The research group responsible for demonstrating this modification of blood
cells has shown it works on a small scale, but for this to be really useful it
would need to be able to convert thousands of units of blood every week. Such
large scale conversion would require large quantities of the enzymes used.
Specifically, for the conversion of 1 unit of blood group A1 to blood group O
the researchers mention they used 60mg of enzyme. Recently the Irish Blood
Transfusion Service (IBTS) advertised they needed 1,500 units of group O blood
each week. To convert 1,500 units of blood would therefore require 90,000mg
(90g) of enzyme every week.
It's a little difficult to put this in perspective, but I used to make
enzymes as part of my Ph.D work. This is done via the genetic modification of
microorganisms, bacteria or yeast cells for example, which are then grown in
what is called a bioreactor, or fermentation vessel. Typical yields of protein
are pretty low, in the order of 100mg/L of cell culture material. So the
ability to make 90g of enzyme every week is demanding, and expensive, but by no
means impossible. Biotechnology companies are used to this problem, and utilise
large scale bioreactors, in the order of 20,000L, to mass produce therapeutic
proteins for other medical reasons. This is currently being done for diseases
like diabetes, where insulin is required in large quantities for worldwide
supply, so there's no technological reason why this could not be done for these
enzymes.
SUMMARY
Blood donations are always needed, and in particular blood group O is in
high demand because it is accepted by any blood group. Supply is always going
to be restricted due to legitimate medical reasons such as disease, so anything
that can be done to ease the strain on supply is definitely worth considering.
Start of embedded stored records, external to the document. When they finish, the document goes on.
Lemma duplicate_token_aborts_witness :
  let w := {| registry := []; parser := {| Opt := Some 7; Values := [] |} |} in
  let es := [RegisterPass Examples.adce; PrintOptionInfo 7 80] in
  let stopped :=
    {| registry := [Examples.dce; Examples.adce; Examples.dce_again];
       parser := {| Opt := Some 7;
                    Values := [entry_of "adce" Examples.adce;
                               entry_of "dce" Examples.dce] |} |} in
  run Examples.base w
      (RegisterPass Examples.dce :: es
         ++ RegisterPass Examples.dce_again :: [RegisterPass Examples.mem2reg])
  = Aborted ("Two passes with the same argument (-dce) attempted to be registered!"
               ++ String "010"%char EmptyString)%string
            stopped.
Proof.
  intros w es stopped.
  assert (El1 : eligible Examples.base Examples.dce) by reflexivity.
  assert (El2 : eligible Examples.base Examples.dce_again) by reflexivity.
  destruct (duplicate_token_aborts Examples.base Examples.dce
              Examples.dce_again "dce"%string El1 El2 eq_refl eq_refl)
    as [Hlive _].
  assert (Hopt : Opt (parser w) <> None) by discriminate.
  exact (proj2 (proj2
    (Hlive w
       {| registry := [Examples.dce];
          parser := {| Opt := Some 7;
                       Values := [entry_of "dce" Examples.dce] |} |}
       {| registry := [Examples.dce; Examples.adce];
          parser := {| Opt := Some 7;
                       Values := [entry_of "adce" Examples.adce;
                                  entry_of "dce" Examples.dce] |} |}
       es [RegisterPass Examples.mem2reg] Hopt eq_refl eq_refl))).
Defined.

(** ** Help rendering *)

Lemma tokens_printOptionInfo (Values : list ValType) (Op : Option_t)
      (GlobalWidth : nat) :
  map fst (cl.printOptionInfo Values Op GlobalWidth) = tokens Values.
Proof. unfold cl.printOptionInfo, tokens. now rewrite map_map. Qed.

Lemma printOptionInfo_Values (this : PassNameParser) (Op : Option_t)
      (GlobalWidth : nat) :
  Values (fst (printOptionInfo this Op GlobalWidth))
  = std_sort ValLessThan (Values this).
Proof. reflexivity. Qed.

Lemma printOptionInfo_printed (this : PassNameParser) (Op : Option_t)
      (GlobalWidth : nat) :
  snd (printOptionInfo this Op GlobalWidth)
  = cl.printOptionInfo (std_sort ValLessThan (Values this)) Op GlobalWidth.
Proof. reflexivity. Qed.

Lemma std_sort_ascending (l : list ValType) :
  ascending (tokens (std_sort ValLessThan l)).
Proof.
  apply ordered_tokens_ascending, std_sort_sorted. exact ValLessThan_asym.
Qed.

(** C6. Help rendering presents the registered entries in ascending order of
    their names, compared as [std::string]s: what is printed is a
    rearrangement of the table's lines in which the names ascend.  Registered
    as mem2reg, dce, adce, the entries are presented as adce, dce, mem2reg. *)
Theorem printOptionInfo_presents_sorted
    (this : PassNameParser) (Op : Option_t) (GlobalWidth : nat) :
  ascending (map fst (snd (printOptionInfo this Op GlobalWidth)))
  /\ Permutation (snd (printOptionInfo this Op GlobalWidth))
                 (cl.printOptionInfo (Values this) Op GlobalWidth)
  /\ map fst (snd (printOptionInfo Examples.three Op GlobalWidth))
     = ["adce"; "dce"; "mem2reg"]%string.
Proof.
  rewrite printOptionInfo_printed, tokens_printOptionInfo.
  split; [apply std_sort_ascending|]. split; [|reflexivity].
  unfold cl.printOptionInfo. apply Permutation_map, std_sort_perm.
Qed.

(** C1, as stated, fails: the parser reached by registering mem2reg, dce and
    adce and attaching an option holds them in that order; after help is
    rendered once it holds adce, dce, mem2reg. *)
Lemma printOptionInfo_changes_registration_order :
  run Examples.base World_new
      [RegisterPass Examples.mem2reg; RegisterPass Examples.dce;
       RegisterPass Examples.adce; Initialize 7]
  = Returned {| registry := [Examples.mem2reg; Examples.dce; Examples.adce];
                parser := Examples.three |}
  /\ tokens (Values Examples.three) = ["mem2reg"; "dce"; "adce"]%string
  /\ tokens (Values (fst (printOptionInfo Examples.three 7 80)))
     = ["adce"; "dce"; "mem2reg"]%string
  /\ Values (fst (printOptionInfo Examples.three 7 80))
     <> Values Examples.three.
Proof.
  split; [reflexivity|]. split; [reflexivity|]. split; [reflexivity|].
  intros H. apply (f_equal tokens) in H. discriminate H.
Qed.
The research presented here is simple, but clever, and uses well established
biochemistry techniques. It might not be feasible to produce quantities of
enzyme that are required, but there's a few more tricks that biochemists can
perform the make it better. We can modify the protein using genetic
engineering, to make it behave more efficiently, removing the sugar molecules
more quickly. We can also try different ways to manufacture the enzyme which
might improve the quantity we obtain. In short, this is a fantastic idea, and
worth pursuing further, and I'm still annoyed I didn't think of it first!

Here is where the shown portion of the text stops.